We frankly told the teacher, “Oh, those paintings? We thought her art teacher must be guiding her too much, they were no longer truly Dione’s own work. They don’t look like the paintings she does at home.”
That was when it became her teacher’s turn to give us an education, a professional insight into Dione’s minimalist mind. “Over the course of several weeks, Dione consistently chose the same natural subjects for ten different paintings. Sure they varied, but they were of the same kind: the sea in the daytime, mountains at night. Land, water, the sky at various times of the day, like during sunset or where there’s a moon. She once said she saw a documentary about Japan on Netflix, so she chose to paint a cherry blossom tree though she hasn’t seen one in real life. Her classmates’ choices, in comparison, were very random. Sure there will be a waterfall or a beach, but those students will also paint dragons and robots in those same scenes.

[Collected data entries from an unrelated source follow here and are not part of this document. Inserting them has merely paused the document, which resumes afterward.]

(* ===== verification/MeshShare.v ===== *)
(** The two ends of sharing a mesh by QR code: [components/MeshJoinQR.jsx] shows this
    node's credentials, [components/QrScanInput.jsx] takes a code from a photograph
    or from pasted text.  Decoding a photograph is the browser's and jsQR's; what
    they answer is an argument. *)
From S2P Require Import Prelude JsString JsNumber JsList MeshJoin.
Open Scope js_scope.

(** ** Scanning *)

Module Scan.

Definition MAX_EDGE : Z := 1024.

Definition fmin (x y : number) : number := if flt y x then y else x.

(** The size a photograph is decoded at. *)
Definition scaled (width height : Z) : Z * Z :=
  let scale := fmin (of_int 1) (fdiv (of_int MAX_EDGE) (of_int (Z.max width height))) in
  (Z.max 1 (Math_round (fmul (of_int width) scale) ?? 1%Z),
   Z.max 1 (Math_round (fmul (of_int height) scale) ?? 1%Z)).

Inductive scan_error := JoinError (e : join_error) | OtherError (message : string).

(** What the browser makes of a file: it cannot be loaded, or a bitmap, whether a
    canvas could be had, and what jsQR reads. *)
Inductive photo :=
| Unreadable (message : string)
| Bitmap (canvas : bool) (code : option string).

Definition decodeImageFile (f : photo) : string + scan_error :=
  match f with
  | Unreadable message => inr (OtherError message)
  | Bitmap false _ => inr (JoinError NoCanvas)
  | Bitmap true None => inr (JoinError NoQr)
  | Bitmap true (Some data) => inl data
  end.

Definition messageFor (err : scan_error) : string :=
  match err with
  | JoinError e => MESH_JOIN_ERROR_MESSAGES e
  | OtherError message => ("Could not read the photo: " ++ message)%string
  end.

Section Input.
Context {B : Type} (base64Decode : string → option B) (fromBinary : B → option MeshJoinPayload).
(** The property [disabled]. *)
Context (disabled : bool).

(** [decoding] counts the photographs on their way; [decoded] and [reported] are
    the calls of [onDecoded] and [onError]. *)
Record scan := mk_scan {
  busy : bool; pasteOpen : bool; pasteText : string; error : option string;
  decoding : nat; decoded : list MeshJoinPayload; reported : list string
}.

Definition QrScanInput : scan := mk_scan false false "" None 0 [] [].

Definition fail (err : scan_error) (p : scan) : scan :=
  mk_scan (busy p) (pasteOpen p) (pasteText p) (Some (messageFor err)) (decoding p) (decoded p)
    (reported p ++ [messageFor err]).

(** [deliver], and whether it returned. *)
Definition deliver (text : string) (p : scan) : scan + join_error :=
  match decodeMeshJoinText base64Decode fromBinary (Some text) with
  | inl payload =>
      inl (mk_scan (busy p) (pasteOpen p) (pasteText p) None (decoding p) (decoded p ++ [payload]) (reported p))
  | inr e => inr e
  end.

Definition set_busy (b : bool) (e : option string) (n : nat) (p : scan) : scan :=
  mk_scan b (pasteOpen p) (pasteText p) e n (decoded p) (reported p).

(** [onFile] up to its await; without a file nothing happens. *)
Definition onFile (file : bool) (p : scan) : scan :=
  if file then set_busy true None (S (decoding p)) p else p.

(** The rest of [onFile], with its [finally]. *)
Definition file_decoded (f : photo) (p : scan) : scan :=
  let p := set_busy (busy p) (error p) (pred (decoding p)) p in
  let p := match decodeImageFile f with
           | inl text => match deliver text p with inl q => q | inr e => fail (JoinError e) p end
           | inr err => fail err p
           end in
  set_busy false (error p) (decoding p) p.

Definition usePasted (p : scan) : scan :=
  match deliver (pasteText p) p with
  | inl q => mk_scan (busy q) false "" (error q) (decoding q) (decoded q) (reported q)
  | inr e => fail (JoinError e) p
  end.

Definition locked (p : scan) : bool := disabled || busy p.
Definition canUsePaste (p : scan) : bool := negb (bool_decide (trim (pasteText p) = "")) && negb (busy p).

Inductive scan_event := File (present : bool) | Decoded (f : photo) | TogglePaste | Type_ (s : string) | UsePasted.

Definition scan_enabled (e : scan_event) (p : scan) : Prop :=
  match e with
  | File _ | TogglePaste => locked p = false
  | Decoded _ => 0 < decoding p
  | Type_ _ => pasteOpen p = true
  | UsePasted => pasteOpen p = true ∧ canUsePaste p = true
  end.

Definition scan_fire (e : scan_event) (p : scan) : scan :=
  match e with
  | File b => onFile b p
  | Decoded f => file_decoded f p
  | TogglePaste => mk_scan (busy p) (negb (pasteOpen p)) (pasteText p) (error p) (decoding p) (decoded p) (reported p)
  | Type_ s => mk_scan (busy p) (pasteOpen p) s (error p) (decoding p) (decoded p) (reported p)
  | UsePasted => usePasted p
  end.

Definition scan_step (p p' : scan) : Prop := ∃ e, scan_enabled e p ∧ p' = scan_fire e p.
Definition scan_reachable : scan → Prop := rtc scan_step QrScanInput.

Record scan_inv (p : scan) : Prop := {
  si_single : decoding p = (if busy p then 1 else 0);
  si_decoded : Forall (λ x, ∃ text, decodeMeshJoinText base64Decode fromBinary (Some text) = inl x) (decoded p)
}.

Lemma deliver_inv text p q : scan_inv p → deliver text p = inl q → scan_inv q.
Proof.
  intros [H1 H2]. unfold deliver. destruct (decodeMeshJoinText _ _ _) as [x|] eqn:E; [|done].
  intros [= <-]. split; [done|]. apply Forall_app_2; [done|]. constructor; [by exists text|done].
Qed.

Lemma scan_fire_inv e p : scan_enabled e p → scan_inv p → scan_inv (scan_fire e p).
Proof.
  intros He Hp. pose proof Hp as [H1 H2]. destruct e as [b|f| |s|]; cbn in *.
  - destruct b; [|done]. unfold locked in He. bool_simpl. split; [|done]. cbn. rewrite H1.
    by destruct (busy p).
  - unfold file_decoded. set (p0 := set_busy (busy p) (error p) (pred (decoding p)) p).
    assert (decoding p0 = 0) as Hd by (cbn; rewrite H1; by destruct (busy p)).
    destruct (decodeImageFile f) as [text|err]; [|by split].
    unfold deliver. destruct (decodeMeshJoinText _ _ _) as [x|e] eqn:E; [|by split].
    split; [done|]. apply Forall_app_2; [done|]. constructor; [by exists text|done].
  - by split.
  - by split.
  - unfold usePasted. destruct (deliver (pasteText p) p) as [q|e] eqn:E; [|by split].
    pose proof (deliver_inv _ _ _ Hp E) as [Q1 Q2]. by split.
Qed.

(** Scanning.  In every reachable state at most one photograph is being decoded,
    exactly then the input is busy, and only decoded codes are delivered.  An
    attempt has one of two ends: the payload is delivered once and no error shows,
    or nothing is delivered, the message is shown and reported, and pasted text is
    kept for correction. *)
Theorem scan_attempts p :
  scan_reachable p →
  decoding p <= 1 ∧ (busy p = true ↔ decoding p = 1)
  ∧ (∀ x, x ∈ decoded p → ∃ text, decodeMeshJoinText base64Decode fromBinary (Some text) = inl x)
  ∧ (let q := usePasted p in
     (∃ x, decoded q = decoded p ++ [x] ∧ error q = None ∧ pasteText q = "" ∧ pasteOpen q = false)
     ∨ (∃ e, decoded q = decoded p ∧ error q = Some (MESH_JOIN_ERROR_MESSAGES e)
          ∧ reported q = reported p ++ [MESH_JOIN_ERROR_MESSAGES e] ∧ pasteText q = pasteText p))
  ∧ (∀ f, let q := file_decoded f p in busy q = false ∧
     ((∃ x, decoded q = decoded p ++ [x] ∧ error q = None)
      ∨ (∃ m, decoded q = decoded p ∧ error q = Some m ∧ reported q = reported p ++ [m]))).
Proof.
  intros Hr. assert (scan_inv p) as [H1 H2].
  { revert p Hr. apply rtc_ind_r; [by split|]. intros p p' _ (e & He & ->). by apply scan_fire_inv. }
  split_and!.
  - rewrite H1. destruct (busy p); lia.
  - rewrite H1. by destruct (busy p).
  - by apply Forall_forall.
  - cbv zeta. unfold usePasted, deliver. destruct (decodeMeshJoinText _ _ _) as [x|e].
    + left. by exists x.
    + right. by exists e.
  - intros f. cbv zeta. unfold file_decoded, deliver. split; [done|].
    destruct (decodeImageFile f) as [text|err]; [destruct (decodeMeshJoinText _ _ _) as [x|e]|].
    + left. by exists x.
    + right. by eexists.
    + right. by eexists.
Qed.

(** The page's [disabled] does not reach an open paste field. *)
Theorem paste_ignores_disabled p :
  pasteOpen p = true → busy p = false → trim (pasteText p) ≠ "" → scan_enabled UsePasted p.
Proof. intros Ho Hb Ht. split; [done|]. unfold canUsePaste. by rewrite Hb, bool_decide_false. Qed.
End Input.

Example scaled_photo : scaled 4032 3024 = (1024, 768)%Z ∧ scaled 640 480 = (640, 480)%Z ∧ scaled 100000 1 = (1024, 1)%Z.
Proof. vm_compute. done. Qed.
End Scan.

(** ** Sharing *)

Module Share.

Record qr_response := { payload : MeshJoinPayload; svg : string }.

(** [err instanceof ConnectError && err.code === Code.FailedPrecondition], or any
    other error with its message. *)
Inductive qr_error := FailedPrecondition | QrError (message : string).

Record share_state := mk_state { loading : bool; error : option string; empty : bool; resp : option qr_response }.

(** [pending] counts the requests on their way. *)
Record share := mk_share { state : share_state; reveal : bool; pending : nat }.

Definition load (p : share) : share :=
  mk_share (mk_state true None (empty (state p)) (resp (state p))) (reveal p) (S (pending p)).

(** Mounting, and every change of [refreshKey]. *)
Definition MeshJoinQR : share := load (mk_share (mk_state true None false None) false 0).

Definition settled_state (r : qr_response + qr_error) : share_state :=
  match r with
  | inl x => mk_state false None false (Some x)
  | inr FailedPrecondition => mk_state false None true None
  | inr (QrError message) => mk_state false (Some message) false None
  end.

Definition loaded (r : qr_response + qr_error) (p : share) : share :=
  mk_share (settled_state r) (reveal p) (pred (pending p)).

Definition MASK : string := "••••••••".
Definition secret (p : share) (value : string) : string := if reveal p then value else MASK.

Definition tuning (c : MeshCredentials) : string :=
  (pretty (channel c) ++ " · " ++ pretty (bandwidthMhz c) ++ " MHz · " ++ or_str (countryCode c) "—")%string.

(** What is rendered: the rows' values. *)
Record mesh_rows := {
  r_source : string; r_meshId : string; r_passphrase : string; r_channel : string;
  r_backhaul : option (string * string * string)
}.

Inductive share_view := Loading | NoMesh | Failed (message : string) | Rows (svg : string) (rows : option mesh_rows).

(** A response without a radio would throw; the decoder never gives one. *)
Definition rows_of (p : share) (x : MeshJoinPayload) : option mesh_rows :=
  (λ h, {| r_source := or_str (sourceHostname x) "—"; r_meshId := meshId h;
           r_passphrase := secret p (passphrase h); r_channel := tuning h;
           r_backhaul := (λ b, (meshId b, secret p (passphrase b), tuning b)) <$> backhaul x |}) <$> halow x.

Definition render (p : share) : share_view :=
  let s := state p in
  match loading s, resp s with
  | true, None => Loading
  | _, _ =>
      if empty s then NoMesh
      else match (error s : option string) with
           | Some m => if decide (m = "") then
                         match resp s with Some x => Rows (svg x) (rows_of p (payload x)) | None => Loading end
                       else Failed m
           | None => match resp s with Some x => Rows (svg x) (rows_of p (payload x)) | None => Loading end
           end
  end.

Inductive share_event := RefreshKey | Loaded (r : qr_response + qr_error) | ToggleReveal.

Definition share_enabled (e : share_event) (p : share) : Prop :=
  match e with
  | RefreshKey => True
  | Loaded _ => 0 < pending p
  | ToggleReveal => ∃ s r, render p = Rows s r
  end.

Definition share_fire (p : share) (e : share_event) : share :=
  match e with
  | RefreshKey => load p
  | Loaded r => loaded r p
  | ToggleReveal => mk_share (state p) (negb (reveal p)) (pending p)
  end.

Definition share_step (p p' : share) : Prop := ∃ e, share_enabled e p ∧ p' = share_fire p e.
Definition share_reachable : share → Prop := rtc share_step MeshJoinQR.

(** Until the operator reveals them, no passphrase is rendered; a load that failed
    shows no credentials; and while a refresh is on its way the ones at hand stay. *)
Theorem secrets_masked p svg rows :
  render p = Rows svg (Some rows) → reveal p = false →
  r_passphrase rows = MASK ∧ (∀ i s t, r_backhaul rows = Some (i, s, t) → s = MASK).
Proof.
  intros Hr Hm. assert (∃ x, rows_of p x = Some rows) as (x & Hx).
  { unfold render in Hr. repeat case_match; simplify_eq; eauto. }
  unfold rows_of in Hx. destruct (halow x) as [h|]; [|done]. injection Hx as <-. cbn. unfold secret. rewrite Hm.
  split; [done|]. intros i s t. destruct (backhaul x); [|done]. by intros [= _ <- _].
Qed.

Theorem secrets_masked_witness :
  let c := {| meshId := "m"; passphrase := "secret12"; encryption := SAE; bandwidthMhz := 2; channel := 6; countryCode := "US" |} in
  let x := {| payload := {| sourceHostname := "n"; halow := Some c; backhaul := None |}; svg := "<svg/>" |} in
  ∃ rows, render (share_fire MeshJoinQR (Loaded (inl x))) = Rows "<svg/>" (Some rows) ∧ r_passphrase rows = MASK.
Proof.
  intros c x. eexists. split; [reflexivity|].
  eapply (proj1 (secrets_masked (share_fire MeshJoinQR (Loaded (inl x))) "<svg/>" _ eq_refl eq_refl)).
Defined.

(** A page that loads says so or shows the last response, and one that does not has
    a result; every load in flight is accounted for. *)
Theorem share_loads p :
  share_reachable p →
  (loading (state p) = true → 0 < pending p)
  ∧ (loading (state p) = false → render p ≠ Loading ∨ error (state p) = Some "").
Proof.
  intros Hr. assert ((loading (state p) = true → 0 < pending p)
    ∧ (loading (state p) = false → empty (state p) = true ∨ error (state p) ≠ None ∨ resp (state p) ≠ None)) as [H1 H2].
  { revert p Hr. apply (rtc_ind_r (λ p, (loading (state p) = true → 0 < pending p)
      ∧ (loading (state p) = false → empty (state p) = true ∨ error (state p) ≠ None ∨ resp (state p) ≠ None))).
    - split; [cbn; lia|done].
    - intros p p' _ (e & He & ->) [H1 H2]. destruct e as [|r|]; cbn; [split; [lia|done]| |by split].
      destruct r as [x|[]]; cbn; (split; [done|]); auto. }
  split; [done|]. intros Hl. unfold render. rewrite Hl.
  destruct (H2 Hl) as [He|[He|He]].
  - rewrite He. left. by destruct (resp (state p)).
  - destruct (error (state p)) as [m|]; [|done]. destruct (decide (m = "")) as [->|]; [by right|].
    left. by destruct (empty (state p)).
  - left. destruct (resp (state p)); [|done]. destruct (empty (state p)); [done|].
    destruct (error (state p)); [|done]. by case_decide.
Qed.

(** Two refreshes are not ordered: the answer to the first, arriving last, is the
    one that stays. *)
Theorem older_answer_stays x y :
  let p := foldl share_fire MeshJoinQR [RefreshKey; Loaded (inl y); Loaded (inl x)] in
  pending p = 0 ∧ resp (state p) = Some x.
Proof. done. Qed.
End Share.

“The art teacher, Mr. Santos, begins class by sitting with each student and guiding them into penciling what’s on their minds. Then he teaches the color blending and the brushwork according to the child’s vision of the image, not according to what the child can do. Mr. Santos is a genius at letting the children mirror on canvas the way they see their world without the limits of their art skills. When Dione painted the flower at home without Mr. Santos’s help, you saw a flower drawn with Dione’s kiddie drawing skills. But you didn’t see how she chose a singular flower planted on real ground, set against a clear blue sky. There is focus, an organization. There is nothing excessive, everything is in its proper place in a beautifully balanced universe that needs no embellishment.”
We realized that day, not just the extent of how those years of living close to nature shaped Dione’s inner world, but that we can be like Mr. Santos in raising a minimalist daughter in her current external world filled with noise, clutter, and disjointedness. Just like how Francis and I found ourselves purging our kitchen and bookshelves to externalize our inner sense of weightless worth, we can guide Dione into seeing more clearly, and expressing more deliberately her own inner world.
We owe it to chance that Francis and I got to live our first few years as parents on the beach, away from city culture that we now look at with critical eyes. We didn’t move to the beach to intentionally learn how to live minimally. We didn’t know what we were missing till we lived away from the excesses, the pretensions, and the rigidity of city living.
We loved our lives on the beach so much that in an ideal world, we’ll live there forever. But “life happened” to us, perchance perhaps, like how Francis and I were surprised by a chance to work within a beautiful, faraway beach. Life gave us a chance for change, and then took it back — but we were never the same again.
Surviving parenthood as a minimalist goes beyond tolerating or obliterating messes, reducing consumption and waste, and choosing natural destinations for travel experiences. To be a minimalist is to maximize the essentials of life, wherever we happen to live.